Pnin Foreignness and 'The Other' Quotes

How we cite our quotes: (Chapter.Section.Paragraph)

Quote #7

This was the first time Pnin was coming to The Pines but I had been there before. Émigré Russians—liberals and intellectuals who had left Russia around 1920— could be found swarming all over the place. You would find them in every patch of speckled shade, sitting on rustic benches and discussing émigré writers—Bunin, Aldanov, Sirin; lying suspended in hammocks, with the Sunday issue of a Russian-language newspaper over their faces in traditional defense against flies; sipping tea with jam on the veranda; walking in the woods and wondering about the edibility of local toadstools. (5.2.3)

Ah, finally Pnin gets to be amongst his people. And this is the only time that we don't feel he is a foreigner. No one treats him like he's weird, and he even manages to be successful at something while he's at Cook's Castle. Sure, it's croquet, but gotta take it where you can get it.

Quote #8

Some parents brought their offspring with them—healthy, tall, indolent, difficult American children of college age, with no sense of nature, and no Russian, and no interest whatsoever in the niceties of their parents' backgrounds and pasts. They seemed to live at The Pines on a physical and mental plane entirely different from that of their parents: now and then passing from their own level to ours through a kind of interdimensional shimmer; responding curtly to a well-meaning Russian joke or anxious piece of advice, and then fading away again; keeping always aloof (so that one felt one had engendered a brood of elves), and preferring any Onkwedo store product, any sort of canned goods to the marvelous Russian foods provided by the Kukolnikov household at loud, long dinners on the screened porch. (5.2.5)

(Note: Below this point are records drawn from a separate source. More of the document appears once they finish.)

(** The result and what is stored through the four output pointers. *)
Definition read_block (offset : Z) : Cmd (data_file_t * Y) (Z * option (list Z * list Z)) :=
  lock_file ;;;
  let* s := get in
  let fd := f_fd (fst s) in
  let* r := io (sys_pread ops fd SIZEOF_HEADER offset) in
  if negb (all_of (fst r) SIZEOF_HEADER) then unlock_file ;;; ret (KVDB_ERR_IO, None) else
  let header := bytes_header (snd r) in
  if negb (magic header =? MAGIC) then unlock_file ;;; ret (KVDB_ERR_CORRUPT, None) else
  let* key_data := io (sys_malloc ops (key_size header)) in
  let* value_data := io (sys_malloc ops (value_size header)) in
  if (key_data =? 0) || (value_data =? 0) then drop_data key_data value_data KVDB_ERR_IO else
  let offset := offset + SIZEOF_HEADER in
  let* rk := io (sys_pread ops fd (key_size header) offset) in
  if negb (all_of (fst rk) (key_size header)) then drop_data key_data value_data KVDB_ERR_IO else
  let offset := offset + key_size header in
  let* rv := io (sys_pread ops fd (value_size header) offset) in
  if negb (all_of (fst rv) (value_size header)) then drop_data key_data value_data KVDB_ERR_IO else
  let checksum := calculate_checksum (snd rk) in
  let checksum := calculate_checksum (snd rv) in
  if negb (checksum =? h_checksum header) then drop_data key_data value_data KVDB_ERR_CORRUPT else
  unlock_file ;;;
  ret (KVDB_OK, Some (snd rk, snd rv)).
End Operations.

(** ** The checksum *)
Lemma log2_u32 x : 0 <= x < 4294967296 -> Z.log2 x < 32.
Proof. intros H. destruct (decide (x = 0)) as [->|]; [simpl; lia|]. apply Z.log2_lt_pow2; lia. Qed.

The Russian parents at The Pines have it rough. Even their kids see them as weird and boring foreigners. But do you think these kids are able to completely integrate into American society? Or are they somewhere in between their parents and the kids whose families have been living in America for centuries?

Quote #9

Consequently the sight of a hummingbird in probing flight, or a catalpa in ample bloom, produced upon Varvara the effect of some unnatural or exotic vision. More fabulous than pictures in a bestiary were to her the tremendous porcupines that came to gnaw at the delicious, gamy old wood of the house, or the elegant, eerie little skunks that sampled the cat's milk in the backyard. She was nonplused and enchanted by the number of plants and creatures she could not identify, mistook Yellow Warblers for stray canaries, and on the occasion of Susan's birthday was known to have brought, with pride and panting enthusiasm, for the ornamentation of the dinner table, a profusion of beautiful poison-ivy leaves, hugged to her pink, freckled breast. (5.2.7)

Varvara is a lady who has never been to the American wilderness before and assumes that it is just like the forests of Russia. Obviously, she's wrong. But seeing that Pnin isn't the only one who makes these kinds of mistakes helps us feel that he's not just a bumbling professor. Maybe he's just used to operating in a different country.